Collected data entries
(* ===== verification/PqAddress.v ===== *)
(** * Addresses

    Post-quantum addresses ([crypto_pq/PqAddress.cpp], [include/PqAddress.h]): the
    payload with its SHA3 checksum, its text form (the Bech32m of [Bech32], whose
    code the source repeats in this file), and the account fingerprint. SHA3 is a
    parameter. *)

From Stdlib Require Import ZArith String List Lia Bool.
From coqutil Require Import Byte Z.BitOps.
From S2P Require Import Prelude Varint PqHash Bech32.
Import ListNotations.
Open Scope string_scope.
Open Scope list_scope.
Open Scope Z_scope.
Open Scope discrete_scope.
Import Bech32.

Module PqAddress.

Definition kKemPublicKeyBytes : nat := 1184.
Definition kDsaPublicKeyBytes : nat := 1952.

Record PqAddress := mkPqAddress {
  a_version : Z;
  networkPrefix : Z;
  viewPub : bytes;
  spendPub : bytes;
  a_checksum : bytes
}.

Definition kPqBech32HrpMainnet : bytes := str "disc".
Definition kPqBech32HrpTestnet : bytes := str "tdisc".
Definition pqBech32Hrp (testnet : bool) : bytes := if testnet then kPqBech32HrpTestnet else kPqBech32HrpMainnet.

(** The helpers of this file are those of [PqBech32.cpp], except that the encoder
    does not refuse an empty prefix. *)
Definition extendedBech32mEncode (hrp payload : bytes) : bytes :=
  match convertBits 8 5 (map u8 payload) true with
  | None => []
  | Some data =>
      let checksum := Z.lxor (polymod (expandHrp hrp ++ data ++ repeat 0 6)) kBech32mConst in
      hrp ++ str "1" ++ map letter data ++ checksum_letters checksum
  end.
Definition extendedBech32mDecode : bytes -> bytes -> option bytes := decodeBech32m.

Definition checksumPreimage (addr : PqAddress) : bytes :=
  b8 (a_version addr) :: AddressVarint.writeVarint (networkPrefix addr) ++ viewPub addr ++ spendPub addr.
Definition addressPayload (addr : PqAddress) (chk : bytes) : bytes := checksumPreimage addr ++ chk.

Section Hashed.
Variable sha3_256 : bytes -> bytes.

Definition pqAddressChecksum (addr : PqAddress) : bytes := firstn 4 (sha3_256 (checksumPreimage addr)).

Definition parsePayload (p : bytes) : option PqAddress :=
  match p with
  | [] => None
  | v :: p =>
      match AddressVarint.readVarint p with
      | None => None
      | Some (prefix, rest) =>
          if negb (length rest =? kKemPublicKeyBytes + kDsaPublicKeyBytes + 4)%nat then None
          else
            let out := mkPqAddress (u8 v) prefix (firstn kKemPublicKeyBytes rest)
                         (firstn kDsaPublicKeyBytes (skipn kKemPublicKeyBytes rest))
                         (firstn 4 (skipn (kKemPublicKeyBytes + kDsaPublicKeyBytes) rest)) in
            if pqAddressChecksum out ==b a_checksum out then Some out else None
      end
  end.

Definition makePqAddress (networkPrefix : Z) (viewPub spendPub : bytes) : PqAddress :=
  let a := mkPqAddress 1 networkPrefix viewPub spendPub [] in
  mkPqAddress 1 networkPrefix viewPub spendPub (pqAddressChecksum a).

Definition encodePqAddress (addr : PqAddress) (hrp : bytes) : bytes :=
  extendedBech32mEncode hrp (addressPayload addr (pqAddressChecksum addr)).

(** Either network. *)
Definition decodePqAddress (s : bytes) : option PqAddress :=
  match extendedBech32mDecode s kPqBech32HrpMainnet with
  | Some payload => parsePayload payload
  | None =>
      match extendedBech32mDecode s kPqBech32HrpTestnet with
      | Some payload => parsePayload payload
      | None => None
      end
  end.
(** One network. *)
Definition decodePqAddress_network (s : bytes) (testnet : bool) : option PqAddress :=
  match extendedBech32mDecode s (pqBech32Hrp testnet) with
  | Some payload => parsePayload payload
  | None => None
  end.

Definition pqAccountFingerprint (testnet : bool) (spendPub viewPub : bytes) : Z :=
  let h := sha3_256 (str "DISCRETE-ACCT-FP-v1" ++ b8 (if testnet then 1 else 0) :: spendPub ++ viewPub) in
  let at_ i := u8 (nth i h (b8 0)) in
  Z.land (Z.lor (Z.lor (w32 (Z.shiftl (at_ 0%nat) 12)) (w32 (Z.shiftl (at_ 1%nat) 4))) (Z.shiftr (at_ 2%nat) 4)) 0xFFFFF.

End Hashed.
End PqAddress.
Import PqAddress.

(** The address type: what the arrays of the source hold by their types. *)
Definition wf_address (a : PqAddress) : Prop :=
  in_w 8 (a_version a) /\ in_w 64 (networkPrefix a) /\ length (viewPub a) = kKemPublicKeyBytes /\ length (spendPub a) = kDsaPublicKeyBytes.
Definition with_checksum (a : PqAddress) (chk : bytes) : PqAddress :=
  mkPqAddress (a_version a) (networkPrefix a) (viewPub a) (spendPub a) chk.

Lemma lor_below n a b : 0 <= n -> 0 <= a < 2 ^ n -> 0 <= b < 2 ^ n -> 0 <= Z.lor a b < 2 ^ n.
Proof.
  intros Hn Ha Hb. apply below_by_bits; [exact Hn|apply Z.lor_nonneg; lia|].
  intros i Hi. now rewrite Z.lor_spec, (testbit_high a n i), (testbit_high b n i).
Qed.

Lemma readVarint_prefix s : forall shift v x r, in_w 64 v -> AddressVarint.readVarint_loop shift v s = Some (x, r) ->
  in_w 64 x /\ exists pre, s = pre ++ r /\ forall r', AddressVarint.readVarint_loop shift v (pre ++ r') = Some (x, r').
Proof.
  induction s as [|b s IH]; intros shift v x r Hv H; cbn [AddressVarint.readVarint_loop] in H; [discriminate|].
  destruct (63 <? shift) eqn:Es; [discriminate|]. set (v1 := Z.lor v _) in H.
  assert (Hv1 : in_w 64 v1) by (apply lor_below; [lia|exact Hv|apply wrap_range; lia]).
  destruct (Z.land (u8 b) 0x80 =? 0) eqn:Eb.
  - injection H as <- <-. split; [exact Hv1|]. exists [b]. split; [reflexivity|]. intros r'. cbn [app AddressVarint.readVarint_loop]. rewrite Es, Eb. reflexivity.
  - destruct (IH _ _ x r Hv1 H) as (Hx & pre & -> & P). split; [exact Hx|]. exists (b :: pre). split; [reflexivity|].
    intros r'. cbn [app AddressVarint.readVarint_loop]. rewrite Es, Eb. apply P.
Qed.

Lemma extended_encode hrp payload : hrp <> [] -> extendedBech32mEncode hrp payload = encodeBech32m hrp payload.
Proof. destruct hrp; [contradiction|reflexivity]. Qed.

Lemma hrp_nonempty t : pqBech32Hrp t <> [].
Proof. destruct t; discriminate. Qed.

Lemma extended_exact s t payload :
  extendedBech32mDecode s (pqBech32Hrp t) = Some payload <-> s = extendedBech32mEncode (pqBech32Hrp t) payload.
Proof.
  unfold extendedBech32mDecode. rewrite bech32m_exact, extended_encode by apply hrp_nonempty.
  split; [tauto|]. intros H. split; [apply hrp_nonempty|exact H].
Qed.

(** The prefix is bound to the text: what one network writes the other refuses. *)
Lemma other_network t payload : extendedBech32mDecode (extendedBech32mEncode (pqBech32Hrp t) payload) (pqBech32Hrp (negb t)) = None.
Proof.
  destruct (extendedBech32mDecode _ _) as [p|] eqn:E; [|reflexivity]. apply decode_iff in E as (_ & data & F & _ & E).
  unfold extendedBech32mEncode in E. destruct (to_groups payload) as (data' & E' & _). rewrite E' in E.
  destruct t; apply (f_equal (fun s => nth 0 s (b8 0))) in E; discriminate E.
Qed.

Section Roundtrip.
Variable sha3_256 : bytes -> bytes.
Hypothesis sha3_256_size : forall m, length (sha3_256 m) = 32%nat.

Abbreviation pqAddressChecksum := (pqAddressChecksum sha3_256).
Abbreviation parsePayload := (parsePayload sha3_256).
Abbreviation encodePqAddress := (encodePqAddress sha3_256).
Abbreviation decodePqAddress := (decodePqAddress sha3_256).
Abbreviation decodePqAddress_network := (decodePqAddress_network sha3_256).

Lemma checksum_size a : length (pqAddressChecksum a) = 4%nat.
Proof. unfold PqAddress.pqAddressChecksum. rewrite length_firstn, sha3_256_size. reflexivity. Qed.

(** What the payload parser accepts, however its prefix is written. *)
Lemma parsePayload_iff p a : parsePayload p = Some a <->
  wf_address a /\ a_checksum a = pqAddressChecksum a /\
  exists prefix, p = b8 (a_version a) :: prefix ++ viewPub a ++ spendPub a ++ a_checksum a /\
    forall r, AddressVarint.readVarint (prefix ++ r) = Some (networkPrefix a, r).
Proof.
  unfold PqAddress.parsePayload. split.
  - destruct p as [|v p]; [discriminate|]. unfold AddressVarint.readVarint.
    destruct (AddressVarint.readVarint_loop 0 0 p) as [[x rest]|] eqn:R; [|discriminate].
    destruct (readVarint_prefix p 0 0 x rest ltac:(unfold in_w; lia) R) as (Hx & pre & -> & P).
    destruct (Nat.eqb_spec (length rest) (kKemPublicKeyBytes + kDsaPublicKeyBytes + 4)) as [L|]; cbn [negb]; [|discriminate].
    set (out := mkPqAddress _ _ _ _ _). destruct (pqAddressChecksum out ==b a_checksum out) eqn:E; [|discriminate]. intros [= <-].
    apply bytes_eqb_eq in E. unfold kKemPublicKeyBytes, kDsaPublicKeyBytes in *. split; [|split; [now symmetry|]].
    + unfold wf_address, out, kKemPublicKeyBytes, kDsaPublicKeyBytes. cbn [a_version networkPrefix viewPub spendPub].
      rewrite !length_firstn, length_skipn. split; [apply byte_range|]. split; [exact Hx|]. split; lia.
    + exists pre. split; [|exact P]. unfold out. cbn [a_version networkPrefix viewPub spendPub a_checksum]. rewrite b8_u8. do 2 f_equal.
      rewrite <- (firstn_skipn 1184 rest) at 1. f_equal. rewrite <- (firstn_skipn 1952 (skipn 1184 rest)) at 1. f_equal.
      rewrite skipn_skipn. change (1952 + 1184)%nat with (1184 + 1952)%nat. rewrite firstn_all2; [reflexivity|]. rewrite length_skipn. lia.
  - intros ((Hv & Hn & Lv & Ls) & Hc & pre & -> & P). rewrite P. pose proof (checksum_size a) as Lc. rewrite <- Hc in Lc.
    rewrite !length_app, Lv, Ls, Lc. change (kKemPublicKeyBytes + (kDsaPublicKeyBytes + 4) =? kKemPublicKeyBytes + kDsaPublicKeyBytes + 4)%nat with true.
    cbn [negb]. rewrite firstn_app_exact by exact Lv. rewrite (skipn_app_exact (viewPub a)) by exact Lv. rewrite firstn_app_exact by exact Ls.
    rewrite app_assoc, skipn_app_exact by (rewrite length_app, Lv, Ls; reflexivity). rewrite firstn_all2 by (rewrite Lc; lia).
    rewrite u8_b8 by exact Hv. destruct a as [ver np vp sp ck]. cbn [a_version networkPrefix viewPub spendPub a_checksum] in *.
    rewrite Hc at 1. unfold PqAddress.pqAddressChecksum, checksumPreimage. cbn [a_version networkPrefix viewPub spendPub]. now rewrite Hc, bytes_eqb_refl.
Qed.

Lemma payload_parsed a : wf_address a ->
  parsePayload (addressPayload a (pqAddressChecksum a)) = Some (with_checksum a (pqAddressChecksum a)).
Proof.
  intros W. apply parsePayload_iff. split; [exact W|]. split; [reflexivity|].
  exists (AddressVarint.writeVarint (networkPrefix a)). split.
  - unfold addressPayload, checksumPreimage. cbn [a_version networkPrefix viewPub spendPub a_checksum with_checksum app]. now rewrite <- !app_assoc.
  - intros r. apply address_readVarint_writeVarint, W.
Qed.

(** What a decoded address is, and how it may have been written. *)
Lemma decoded_iff s t a : decodePqAddress_network s t = Some a <->
  wf_address a /\ a_checksum a = pqAddressChecksum a /\
  exists prefix, (forall r, AddressVarint.readVarint (prefix ++ r) = Some (networkPrefix a, r)) /\
    s = extendedBech32mEncode (pqBech32Hrp t) (b8 (a_version a) :: prefix ++ viewPub a ++ spendPub a ++ a_checksum a).
Proof.
  unfold PqAddress.decodePqAddress_network. split.
  - destruct (extendedBech32mDecode s (pqBech32Hrp t)) as [p|] eqn:E; [|discriminate]. apply extended_exact in E as ->. intros H.
    apply parsePayload_iff in H as (W & C & pre & -> & P). eauto 8.
  - intros (W & C & pre & P & ->). rewrite (proj2 (extended_exact _ t _) eq_refl). apply parsePayload_iff. eauto 6.
Qed.

(** An address survives encoding and decoding, with its checksum filled in, for
    its own network and for the decoder of either network; the decoder of the other
    network refuses it. Conversely every string a network's decoder accepts gives a
    well-formed address with a right checksum, which encodes to a string that
    decodes to the same address. *)
Theorem address_roundtrip t :
  (forall a, wf_address a -> let a' := with_checksum a (pqAddressChecksum a) in
    decodePqAddress_network (encodePqAddress a (pqBech32Hrp t)) t = Some a' /\
    decodePqAddress (encodePqAddress a (pqBech32Hrp t)) = Some a' /\
    decodePqAddress_network (encodePqAddress a (pqBech32Hrp t)) (negb t) = None) /\
  (forall s a, decodePqAddress_network s t = Some a -> wf_address a /\ a_checksum a = pqAddressChecksum a /\
    decodePqAddress_network (encodePqAddress a (pqBech32Hrp t)) t = Some a).
Proof.
  assert (R : forall a, wf_address a ->
    decodePqAddress_network (encodePqAddress a (pqBech32Hrp t)) t = Some (with_checksum a (pqAddressChecksum a))).
  { intros a W. unfold PqAddress.decodePqAddress_network, PqAddress.encodePqAddress. rewrite (proj2 (extended_exact _ t _) eq_refl). now apply payload_parsed. }
  split.
  - intros a W a'. split; [now apply R|]. pose proof (R a W) as H. unfold PqAddress.decodePqAddress_network, PqAddress.decodePqAddress in *.
    pose proof (other_network t (addressPayload a (pqAddressChecksum a))) as O. fold (encodePqAddress a (pqBech32Hrp t)) in O. rewrite O.
    split; [|reflexivity]. destruct t; cbn [pqBech32Hrp negb] in *; [now rewrite O|].
    destruct (extendedBech32mDecode _ kPqBech32HrpMainnet); [exact H|discriminate H].
  - intros s a H. apply decoded_iff in H as (W & C & _). split; [exact W|]. split; [exact C|].
    rewrite (R a W), <- C. now destruct a.
Qed.

(** The parser does not insist on the shortest form of the network prefix, so an
    address has more than one text. *)
Theorem address_aliases a t : wf_address a -> networkPrefix a < 128 -> exists s,
  s <> encodePqAddress a (pqBech32Hrp t) /\ decodePqAddress_network s t = decodePqAddress_network (encodePqAddress a (pqBech32Hrp t)) t.
Proof.
  intros W Hn. pose proof W as (_ & Hp & _). unfold in_w in Hp. set (ck := pqAddressChecksum a).
  set (long := [b8 (networkPrefix a + 128); b8 0]).
  exists (extendedBech32mEncode (pqBech32Hrp t) (b8 (a_version a) :: long ++ viewPub a ++ spendPub a ++ ck)).
  assert (L : forall r, AddressVarint.readVarint (long ++ r) = Some (networkPrefix a, r)).
  { intros r. unfold long, AddressVarint.readVarint. cbn [app AddressVarint.readVarint_loop]. rewrite !u8_b8 by lia.
    rewrite land_127. replace (Z.land (networkPrefix a + 128) 0x80 =? 0) with false.
    - change (63 <? 0) with false. change (63 <? 0 + 7) with false. change (Z.land 0 0x80 =? 0) with true. cbn [negb]. do 2 f_equal.
      rewrite Z.land_0_l, Z.shiftl_0_l, Z.shiftl_0_r, Z.lor_0_l, Z.lor_0_r, wrap_small; [dmlia|]. unfold in_w. dmlia.
    - symmetry. pose proof (land_128 (b8 (networkPrefix a + 128))) as H. rewrite u8_b8 in H by lia. rewrite H. apply Z.ltb_ge. lia. }
  split.
  - intros E. apply extended_exact in E. unfold PqAddress.encodePqAddress in E. rewrite (proj2 (extended_exact _ t _) eq_refl) in E.
    injection E as E. unfold addressPayload, checksumPreimage in E. rewrite address_writeVarint_eq, writeVarint_small in E by lia.
    apply (f_equal (@length _)) in E. unfold long in E. rewrite !length_app in E. cbn [length] in E. rewrite !length_app in E. unfold ck in E. lia.
  - unfold PqAddress.encodePqAddress. unfold PqAddress.decodePqAddress_network. rewrite !(proj2 (extended_exact _ t _) eq_refl), payload_parsed by exact W.
    apply parsePayload_iff. split; [exact W|]. split; [reflexivity|]. exists long. auto.
Qed.

End Roundtrip.

Definition sample_address : PqAddress := mkPqAddress 1 87 (repeat (b8 3) 1184) (repeat (b8 4) 1952) [].

Lemma address_roundtrip_witness :
  let a' := with_checksum sample_address (pqAddressChecksum sample_sha3 sample_address) in
  decodePqAddress_network sample_sha3 (encodePqAddress sample_sha3 sample_address (pqBech32Hrp true)) true = Some a' /\
  decodePqAddress sample_sha3 (encodePqAddress sample_sha3 sample_address (pqBech32Hrp true)) = Some a' /\
  decodePqAddress_network sample_sha3 (encodePqAddress sample_sha3 sample_address (pqBech32Hrp true)) false = None.
Proof.
  apply (address_roundtrip sample_sha3 sample_sha3_size true).
  split; [split; [discriminate|reflexivity]|]. split; [split; [discriminate|reflexivity]|]. split; reflexivity.
Defined.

**Work request:**
Your answer must be the lines above from the one containing "intros W Hn." to the one containing "apply (f_equal (@length", both included, restated word for word.

**Answer for this exercise:**
  intros W Hn. pose proof W as (_ & Hp & _). unfold in_w in Hp. set (ck := pqAddressChecksum a).
  set (long := [b8 (networkPrefix a + 128); b8 0]).
  exists (extendedBech32mEncode (pqBech32Hrp t) (b8 (a_version a) :: long ++ viewPub a ++ spendPub a ++ ck)).
  assert (L : forall r, AddressVarint.readVarint (long ++ r) = Some (networkPrefix a, r)).
  { intros r. unfold long, AddressVarint.readVarint. cbn [app AddressVarint.readVarint_loop]. rewrite !u8_b8 by lia.
    rewrite land_127. replace (Z.land (networkPrefix a + 128) 0x80 =? 0) with false.
    - change (63 <? 0) with false. change (63 <? 0 + 7) with false. change (Z.land 0 0x80 =? 0) with true. cbn [negb]. do 2 f_equal.
      rewrite Z.land_0_l, Z.shiftl_0_l, Z.shiftl_0_r, Z.lor_0_l, Z.lor_0_r, wrap_small; [dmlia|]. unfold in_w. dmlia.
    - symmetry. pose proof (land_128 (b8 (networkPrefix a + 128))) as H. rewrite u8_b8 in H by lia. rewrite H. apply Z.ltb_ge. lia. }
  split.
  - intros E. apply extended_exact in E. unfold PqAddress.encodePqAddress in E. rewrite (proj2 (extended_exact _ t _) eq_refl) in E.
    injection E as E. unfold addressPayload, checksumPreimage in E. rewrite address_writeVarint_eq, writeVarint_small in E by lia.
    apply (f_equal (@length _)) in E. unfold long in E. rewrite !length_app in E. cbn [length] in E. rewrite !length_app in E. unfold ck in E. lia.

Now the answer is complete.